TOP 3: Schatzmeister Michael Klotz trug den Kassenbericht vor und verteilte hierzu eine Übersicht mit den aktuellen Zahlen an die Mitglieder. Wie er besonders betonte, hätte der Verein im Jahr 2007 wie auch in den vorangegangenen Jahren ohne die Veranstaltungen wie Sportwoche oder Rosenmontagsparty keinen ausgeglichenen Haushalt gehabt, sondern das Jahr jeweils mit Verlusten abgeschlossen. Das ehrenamtliche Engagement einiger weniger ehrenamtlicher Helfer bei den Veranstaltungen habe dem Verein also bislang die Erhöhung der Mitgliedsbeiträge erspart.

TOP 4: Wie Kassenprüfer Frank Mauel berichtete, habe er gemeinsam mit Edith Wendt die Kasse geprüft und für richtig befunden. Es gebe keine Beanstandungen der Kassenführung.

TOP 5: Aus der Versammlung wurde die Entlastung des Vorstandes beantragt und einstimmig von den Mitgliedern beschlossen.

TOP 6: Berichte der Abteilungsleiter

Turnwartin Helga Linder berichtete über die Entwicklung der Turngruppen, die alle gut laufen. Die Seniorenturngruppe sei mittlerweile die stärkste Gruppe.

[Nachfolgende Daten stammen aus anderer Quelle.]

(** C8.  On the Fraud dataset, for a table with the four binary indicator
    columns, after [DataConsistencyFixerStrategy.fix] no row has
    [IsOnlineTransaction = 1] together with [IsUsedChip = 1] or with
    [IsUsedPIN = 1]; a row that had [IsOnlineTransaction = 1] and
    [IsUsedChip = 1] ends with [IsUsedChip = 0]. *)
Theorem fraud_online_excludes_chip_and_pin
    (config : Config) (loan market : Table -> FixM Table)
    (df : Table) (fix_count i : nat) :
  current_dataset config = "Fraud" ->
  forallb (has_col df)
    ["IsFraudulent"; "IsOnlineTransaction"; "IsUsedChip"; "IsUsedPIN"] = true ->
  wf_table df = true ->
  let df' := fst (fix_ (DataConsistencyFixerStrategy.strategy config loan market)
                       df fix_count) in
  cell_is df' "IsOnlineTransaction" i 1 && cell_is df' "IsUsedChip" i 1 = false /\
  cell_is df' "IsOnlineTransaction" i 1 && cell_is df' "IsUsedPIN" i 1 = false /\
  (cell_is df "IsOnlineTransaction" i 1 = true ->
   cell_is df "IsUsedChip" i 1 = true ->
   cell_at df' "IsUsedChip" i = Some (Num 0)).
Proof.
  intros Hname Hcols Hwf. unfold fix_. simpl _fix.
  unfold DataConsistencyFixerStrategy._fix.
  destruct (empty df) eqn:He.
  - simpl. unfold cell_is. rewrite !(wf_table_empty_cell_at df) by assumption.
    repeat split; discriminate.
  - rewrite Hname.
    change (String.eqb "Fraud" "Loan") with false.
    change (String.eqb "Fraud" "Market") with false.
    change (String.eqb "Fraud" "Fraud") with true. cbv iota.
    unfold DataConsistencyFixerStrategy._fix_fraud_consistency. rewrite Hcols.
    simpl in Hcols. rewrite !andb_true_iff in Hcols.
    destruct Hcols as (_ & Ho & Hc & Hp & _).
    destruct (fraud_indicator_run df 0%nat Ho Hc Hp) as (df' & n' & Hrun & Xo & Xc & Xp).
    rewrite Hrun. simpl. unfold cell_is at 1 2 3 4. rewrite Xo, Xc, Xp.
    repeat split.
    + destruct (cell_is df "IsOnlineTransaction" i 1) eqn:E1; simpl.
      * destruct (cell_is df "IsUsedChip" i 1) eqn:E2.
        -- destruct (cell_at df "IsOnlineTransaction" i); [|reflexivity].
           now rewrite andb_false_r.
        -- fold (cell_is df "IsUsedChip" i 1). rewrite E2. apply andb_false_r.
      * fold (cell_is df "IsOnlineTransaction" i 1). now rewrite E1.
    + destruct (cell_is df "IsOnlineTransaction" i 1) eqn:E1; simpl.
      * destruct (cell_is df "IsUsedPIN" i 1) eqn:E2.
        -- destruct (cell_at df "IsOnlineTransaction" i); [|reflexivity].
           now rewrite andb_false_r.
        -- fold (cell_is df "IsUsedPIN" i 1). rewrite E2. apply andb_false_r.
      * fold (cell_is df "IsOnlineTransaction" i 1). now rewrite E1.
    + intros -> ->. reflexivity.
Qed.
(** C8 as stated fails: two runs on the same workbook with the same
    identifiers read the clock at different times and return records
    with different [updated_at]. *)
Lemma two_runs_differ :
  parse_excel Examples.clock_a Examples.both_sheets "US" "imp-1"
  <> parse_excel Examples.clock_b Examples.both_sheets "US" "imp-1".
Proof.
  intros H.
  apply (f_equal (fun r => match r with
                           | Returns (kw :: _, _, _, _) => updated_at kw
                           | _ => ""
                           end)) in H.
  vm_compute in H. discriminate H.
Qed.

(** C8, amended. Two runs on the same workbook with the same identifiers
    agree on everything but the clock: whatever the two clocks, they
    raise the same exception or return the same measurement map, date
    list and statistics, and records equal in every field except
    [updated_at]. *)
Theorem runs_agree_up_to_clock clock1 clock2 wb mk imp :
  unstamped_output (parse_excel clock1 wb mk imp)
  = unstamped_output (parse_excel clock2 wb mk imp).
Proof.
  unfold parse_excel.
  destruct (resolve_schema wb) as [[[od sd] sc]|e]; simpl; [|reflexivity].
  pose proof (build_keyword_map_clock clock1 clock2 mk imp sc od sd) as Hk.
  destruct (build_keyword_map clock1 mk imp sc od sd) as [[n1 m1]|e1],
           (build_keyword_map clock2 mk imp sc od sd) as [[n2 m2]|e2];
    simpl in Hk |- *; try discriminate Hk.
  2: { injection Hk as ->. reflexivity. }
  injection Hk as _ Hm.
  assert (Hkws : unstamped <$> filter (fun kw => retained kw = true) (od_values m1)
               = unstamped <$> filter (fun kw => retained kw = true) (od_values m2)).
  { rewrite !unstamped_retained, Hm. reflexivity. }
  assert (Hkept : kept_keys (filter (fun kw => retained kw = true) (od_values m1))
                = kept_keys (filter (fun kw => retained kw = true) (od_values m2))).
  { rewrite <- (kept_keys_unstamped (filter _ (od_values m1))), Hkws.
    apply kept_keys_unstamped. }
  assert (Hlen : length (filter (fun kw => retained kw = true) (od_values m1))
               = length (filter (fun kw => retained kw = true) (od_values m2))).
  { rewrite <- (length_fmap unstamped (filter _ (od_values m1))), Hkws.
    apply length_fmap. }
  assert (Hall : length (od_values m1) = length (od_values m2)).
  { unfold od_values. rewrite !length_fmap.
    rewrite <- (length_fmap (prod_map id unstamped) m1), Hm. apply length_fmap. }
  destruct (build_merged_ranks sc od sd) as [[[m oc] sn]|e]; simpl; [|reflexivity].
  rewrite Hkws, Hkept, Hlen, Hall. reflexivity.
Qed.

(** C5, at a workbook the code fails on: the sheet passes every check of
    its structure, one rank cell holds the text [inf], and the run ends
    in an [OverflowError], which is neither a result nor a schema error.
    The same slip as in the classifier (C3): the handlers catch
    [ValueError] and [TypeError] only. *)
Theorem parse_excel_inf_cell_raises :
  parse_excel Examples.clock_a Examples.inf_rank "US" "imp-1" = Raises OverflowError /\
  is_schema_error OverflowError = false /\
  (exists sheets, resolve_schema Examples.inf_rank = Returns sheets).
Proof.
  split; [vm_compute; reflexivity|]. split; [reflexivity|].
  destruct (resolve_schema Examples.inf_rank) as [sheets|e] eqn:E; [eauto|].
  vm_compute in E. discriminate E.
Qed.

(** ** The cell classifier *)

Lemma parse_rank_value_shape (v : cell) (p : option Z * bool) :
  parse_rank_value v = Returns p -> rank_shape p.
Proof.
  unfold parse_rank_value, rank_shape.
  destruct (is_none v || eq_empty_str v); [intros [= <-]; auto|].
  destruct (is_nan_float v); [intros [= <-]; auto|].
  destruct (PyStr.is_empty _); [intros [= <-]; auto|].
  destruct (PyStr.endswith_char _ _); [intros [= <-]; auto|].
  intros H. apply except_returns in H as [H|[-> _]]; [|auto].
  inv_bind H. inv_bind H.
  destruct (1 <=? a0) eqn:E1, (a0 <=? 306) eqn:E2; simpl in H;
    injection H as <-; auto.
  right; right. exists a0. split; [reflexivity|lia].
Qed.

(** Whatever the cell, the classifier returns one of the three shapes or
    lets an [OverflowError] through. *)
Lemma parse_rank_value_outcome (v : cell) :
  (exists p, parse_rank_value v = Returns p /\ rank_shape p) \/
  parse_rank_value v = Raises OverflowError.
Proof.
  destruct (parse_rank_value v) as [p|e] eqn:E.
  - left. exists p. split; [reflexivity|]. eapply parse_rank_value_shape, E.
  - right. revert E. unfold parse_rank_value.
    repeat (match goal with |- context [if ?b then _ else _] => destruct b end;
            try discriminate).
    unfold float_of.
    destruct (PyFloat.of_string _) as [x|]; simpl; [|discriminate].
    destruct x as [s|s| |s m ex]; simpl; try discriminate; try congruence.
    repeat (match goal with |- context [if ?b then _ else _] => destruct b end;
            try discriminate).
Qed.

Sie habe zudem beobachtet, dass sich die Aerobic-Welle abschwäche und sich die Menschen zunehmend sanfteren Bewegungsarten zuwenden. Deshalb habe sie eine Ausbildung zur Pilates-Trainerin begonnen. Der Rückenkurs könnte Werbung vertragen, denn hier seien die Teilnehmerzahlen rückläufig.
Auch zum Thema „Versschmelzung“ äußerte sich Helga Linder: Sie sei nicht gegen eine Verschmelzung mit dem Sportverein, sondern gegen die „Eliminierung des Turnvereins“. Die Wahl des Namens für den neuen Gesamtverein müsse mit Sorgfalt getroffen werden. Wenn der Begriff „Turnverein“ im Namen des neuen Vereins nicht mehr vorkomme, werde der Turnverein „praktisch ausgelöscht“. Sie wolle einen „Weg gehen zwischen Tradition und Moderne“.

Hans-Gerd Paffenholz berichtete über die Herrenturngruppe „Freitagsclub“, dass man sich weiterhin regelmäßig freitags zu „sportlichen Ertüchtigungsmaßnahmen“ treffe.

Wie Hans Küpper in seiner Eigenschaft als Abteilungsleiter Handball berichtete, bestehe die Handballspielgemeinschaft mit dem Rheinbacher Turnverein, HSG Rheinbach-Wormersdorf, seit nunmehr 10 Jahren. Im vergangenen Jahr habe man sein erfolgreichstes Jahr erlebt. Zurzeit seien 20 Mannschaften im Spielbetrieb angemeldet (16 Jugend- und 4 Herrenmannschaften), in denen rund 300 aktive Handballer (davon 250 Kinder und Jugendliche) organisiert seien. In der kommenden Saison würden es sogar 18 Jugend- und 4 Herrenmannschaften sein, die im Spielbetrieb angemeldet seien. Auch die spielerischen Leistungen seien enorm. Die HSG-Jugend somit unter den 16 besten Mannschaften von Deutschland zu finden. 4 Spieler der HSG seien im Kader der Jugendnationalmannschaft
„In der Jugendarbeit ist die HSG das Maß aller Dinge“ habe der Vorsitzende des Handballverbandes gesagt.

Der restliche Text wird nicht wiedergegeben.